Non-goal touch often rebuilds desire faster because your body stops associating intimacy with performance. You’re teaching your nervous system: Touch can be safe even when it doesn’t have to go anywhere.
If your brain keeps asking, “Is this working?”, that’s okay. Just notice the thought and return to sensation.
Step 2: Sensate focus (non-genital to start)
Sensate focus is a classic sex-therapy tool for a reason: it puts your attention back where desire lives, in sensation, not in analysis.
Start non-genital on purpose. Think of it like warming up your car in winter. You can floor it immediately, but why?
Try this:
- Touch your forearms, shoulders, neck, scalp, thighs
- Explore different pressures: feather-light, firm, slow circles
- Use lotion or oil if you like (texture matters)
- Keep the pace unhurried, almost curious
Breath and attention training
Pair touch with slow breathing. Inhale through the nose, longer exhale through the mouth. Your exhale is the “safe signal.”

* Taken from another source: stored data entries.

(* ===== verification/NodeIds.v ===== *)
(** The names of a node ([crates/p2p/src/discovery/enr_ext.rs]): the libp2p peer id of the
    public key in a discovery record, and the discovery node id of a peer id.

    The key types of the two libraries, the protobuf encoding of a libp2p key and the
    multihash of a peer id are parameters; [KeyLibOk] states what the formats promise. *)

From S2P Require Import Prelude Primitives AbiStd.

(** ** The libraries *)
Class KeyLib := {
  (** keys of the [enr] crate and how they are written *)
  VerifyingKey : Type;
  to_sec1_bytes : VerifyingKey → bytes;
  Ed25519Key : Type;
  ed25519_to_bytes : Ed25519Key → bytes;
  (** keys of libp2p *)
  LSecp256k1 : Type;
  secp256k1_try_from_bytes : bytes → option LSecp256k1;
  to_bytes_uncompressed : LSecp256k1 → bytes;
  LEd25519 : Type;
  ed25519_try_from_bytes : bytes → option LEd25519;
  led25519_to_bytes : LEd25519 → bytes;
  OtherKey : Type;
}.
Inductive CombinedPublicKey {KL : KeyLib} := Secp256k1 (pk : VerifyingKey) | Ed25519 (pk : Ed25519Key).
Inductive PublicKey {KL : KeyLib} := PkSecp256k1 (pk : LSecp256k1) | PkEd25519 (pk : LEd25519) | PkOther (pk : OtherKey).
Class PeerIdLib {KL : KeyLib} := {
  encode_protobuf : PublicKey → bytes;
  try_decode_protobuf : bytes → string + PublicKey;
  (** [PeerId::from_public_key(..).to_bytes()] *)
  peer_id_bytes : PublicKey → bytes;
  (** [NodeId] of a record: the digest of its key, not compressed *)
  encode_uncompressed : CombinedPublicKey → bytes;
}.
(** a peer id is the identity multihash of an encoding of at most 42 bytes; the two
    libraries write the same keys *)
Class KeyLibOk {KL : KeyLib} (PL : PeerIdLib) := {
  protobuf_roundtrip : ∀ pk, try_decode_protobuf (encode_protobuf pk) = inr pk;
  short_peer_id : ∀ pk, (length (encode_protobuf pk) ≤ 42)%nat →
    peer_id_bytes pk = [byte.of_Z 0; byte.of_Z (Z.of_nat (length (encode_protobuf pk)))] ++ encode_protobuf pk;
  secp256k1_short : ∀ pk, (length (encode_protobuf (PkSecp256k1 pk)) ≤ 42)%nat;
  ed25519_short : ∀ pk, (length (encode_protobuf (PkEd25519 pk)) ≤ 42)%nat;
  secp256k1_same : ∀ pk, ∃ q, secp256k1_try_from_bytes (to_sec1_bytes pk) = Some q ∧
    to_bytes_uncompressed q = byte.of_Z 4 :: encode_uncompressed (Secp256k1 pk);
  ed25519_same : ∀ pk, ∃ q, ed25519_try_from_bytes (ed25519_to_bytes pk) = Some q ∧
    led25519_to_bytes q = encode_uncompressed (Ed25519 pk);
}.

Section names.
Context {A : Abi} {KL : KeyLib} {PL : PeerIdLib}.

(** ** [CombinedPublicKeyExt::as_peer_id], [EnrExt::peer_id] of the key of the record *)
Definition as_peer_id {E} (pk : CombinedPublicKey) : comp E bytes :=
  match pk with
  | Secp256k1 pk =>
      let* libp2p_pk := expect (secp256k1_try_from_bytes (to_sec1_bytes pk)) in
      Ok (peer_id_bytes (PkSecp256k1 libp2p_pk))
  | Ed25519 pk =>
      let* libp2p_pk := expect (ed25519_try_from_bytes (ed25519_to_bytes pk)) in
      Ok (peer_id_bytes (PkEd25519 libp2p_pk))
  end.

(** ** [peer_id_to_node_id]; slices panic beyond the end *)
Definition slice_from {E} (k : nat) (b : bytes) : comp E bytes :=
  if bool_decide (k ≤ length b)%nat then Ok (drop k b) else Panic.
Definition parse_key (pk_bytes : bytes) : comp string PublicKey :=
  match try_decode_protobuf pk_bytes with
  | inr pk => Ok pk
  | inl e => Err (" Cannot parse libp2p public key public key from peer id: " +:+ e)%string
  end.
Definition peer_id_to_node_id (peer_id : bytes) : comp string bytes :=
  let* pk_bytes := slice_from 2 peer_id in
  let* public_key := parse_key pk_bytes in
  match public_key with
  | PkSecp256k1 pk =>
      let* uncompressed_key_bytes := slice_from 1 (to_bytes_uncompressed pk) in
      Ok (keccak256 uncompressed_key_bytes)
  | PkEd25519 pk => Ok (keccak256 (led25519_to_bytes pk))
  | PkOther _ => Err "Unsupported public key from peer"%string
  end.

(** the node id under which discovery knows the key of a record *)
Definition enr_node_id (pk : CombinedPublicKey) : bytes := keccak256 (encode_uncompressed pk).

Context {OK : KeyLibOk PL}.
Lemma short_key pk : (length (encode_protobuf pk) ≤ 42)%nat →
  slice_from (E:=string) 2 (peer_id_bytes pk) = Ok (encode_protobuf pk) ∧ parse_key (encode_protobuf pk) = Ok pk.
Proof using OK.
  intros Hl. unfold parse_key. rewrite short_peer_id, protobuf_roundtrip by done. unfold slice_from.
  by rewrite bool_decide_true by (cbn; lia).
Qed.

(** The two names of a node agree: the peer id of the key in a discovery record is always
    defined, and the node id computed back from it is the one under which discovery
    knows the record; so removing a peer from the discovery table by its peer id removes
    the node that was found. *)
Theorem node_id_of_peer_id pk :
  ∃ peer_id, as_peer_id (E:=string) pk = Ok peer_id ∧ peer_id_to_node_id peer_id = Ok (enr_node_id pk).
Proof using OK.
  unfold peer_id_to_node_id. destruct pk as [pk|pk]; cbn [as_peer_id].
  - destruct (secp256k1_same pk) as (q & -> & Hu), (short_key _ (secp256k1_short q)) as [H1 H2].
    eexists. split; [done|]. rewrite H1. cbn [comp_bind]. rewrite H2. cbn [comp_bind]. rewrite Hu.
    unfold slice_from. by rewrite bool_decide_true by (cbn; lia).
  - destruct (ed25519_same pk) as (q & -> & Hu), (short_key _ (ed25519_short q)) as [H1 H2].
    eexists. split; [done|]. rewrite H1. cbn [comp_bind]. rewrite H2. cbn [comp_bind]. by rewrite Hu.
Qed.
End names.

(** ** Keys that are written as they are *)
Module Example.
#[local] Existing Instance std_abi.
#[local] Instance raw_keys : KeyLib := {|
  VerifyingKey := Byte.byte; to_sec1_bytes b := [b]; Ed25519Key := Byte.byte; ed25519_to_bytes b := [b];
  LSecp256k1 := Byte.byte; secp256k1_try_from_bytes l := match l with [b] => Some b | _ => None end;
  to_bytes_uncompressed b := [byte.of_Z 4; b];
  LEd25519 := Byte.byte; ed25519_try_from_bytes l := match l with [b] => Some b | _ => None end;
  led25519_to_bytes b := [b]; OtherKey := Byte.byte |}.
#[local] Instance raw_ids : PeerIdLib := {|
  encode_protobuf pk := match pk with
    | PkOther b => [Byte.x00; b] | PkEd25519 b => [Byte.x01; b] | PkSecp256k1 b => [Byte.x02; b] end;
  try_decode_protobuf l := match l with
    | [Byte.x00; b] => inr (PkOther b) | [Byte.x01; b] => inr (PkEd25519 b) | [Byte.x02; b] => inr (PkSecp256k1 b)
    | _ => inl "invalid key"%string end;
  peer_id_bytes pk := match pk with
    | PkOther b => [byte.of_Z 0; byte.of_Z 2; Byte.x00; b] | PkEd25519 b => [byte.of_Z 0; byte.of_Z 2; Byte.x01; b]
    | PkSecp256k1 b => [byte.of_Z 0; byte.of_Z 2; Byte.x02; b] end;
  encode_uncompressed pk := match pk with Secp256k1 b | Ed25519 b => [b] end |}.
#[local] Instance raw_ok : KeyLibOk raw_ids.
Proof. split; try (intros []; done); intros pk; try (cbn; lia); by eexists. Qed.

Lemma node_id_of_peer_id_witness : ∃ peer_id,
  as_peer_id (E:=string) (Secp256k1 (Byte.x07 : VerifyingKey)) = Ok peer_id ∧
  peer_id_to_node_id peer_id = Ok (enr_node_id (Secp256k1 (Byte.x07 : VerifyingKey))).
Proof. apply node_id_of_peer_id. Defined.
(** a peer with another kind of key is not in the discovery table *)
Example other_key : peer_id_to_node_id (peer_id_bytes (PkOther (Byte.x07 : OtherKey))) =
  Err "Unsupported public key from peer"%string.
Proof. reflexivity. Qed.
End Example.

Then do one simple attention drill:
- Name three sensations you can feel (warmth, tingling, soft fabric)
- If your mind wanders, come back to one sensation and stay there for two breaths
This isn’t woo. It’s nervous-system training.
And yes, you might feel… nothing at first. That’s not failure. That’s information. Numbness is often a protective layer, and it peels back with gentleness, not force.
Step 3: Explore what turns you on (without dependency framing)
At some point, you’ll probably want to explore arousal more directly. The goal here isn’t to create a secret life separate from your partner.
It’s to learn what your body responds to so you can bring that knowledge into your relationship.
Fantasy as information, not morality
Fantasy is data.
Not a confession. Not a betrayal. Not a comment on your partner’s attractiveness.
Your fantasies often reveal:
- the kind of pacing you like (slow build vs. quick heat)
- power dynamics that feel exciting (being desired, being pursued, being in control)
- sensory preferences (voices, setting, anticipation)
If shame shows up, treat it like an overprotective bouncer: “Thanks, you’re trying to keep me safe. I’ve got it.”
One practical idea: after a solo session, jot down one sentence:
- “What turned me on was…”
- “What shut me down was…”
You’re building a map, not a moral report card.
Step 4: Learn your personal arousal map
Your arousal map is the set of conditions that make desire more likely, physical, emotional, relational, and environmental.
Some people need quiet. Some need novelty. Some need warmth. Some need feeling admired. Some need a slower runway because hormones, menopause, and stress changed the timeline.
Arousal vs physical response
This one clears up a lot of confusion:
Desire doesn’t always match immediate physical response.
- You can feel turned on and still not be lubricated (common in perimenopause/menopause).
- You can feel emotionally ready while your body takes longer to respond.
- You can have a physical response without feeling desire.
So instead of judging your body in real time, track patterns over time.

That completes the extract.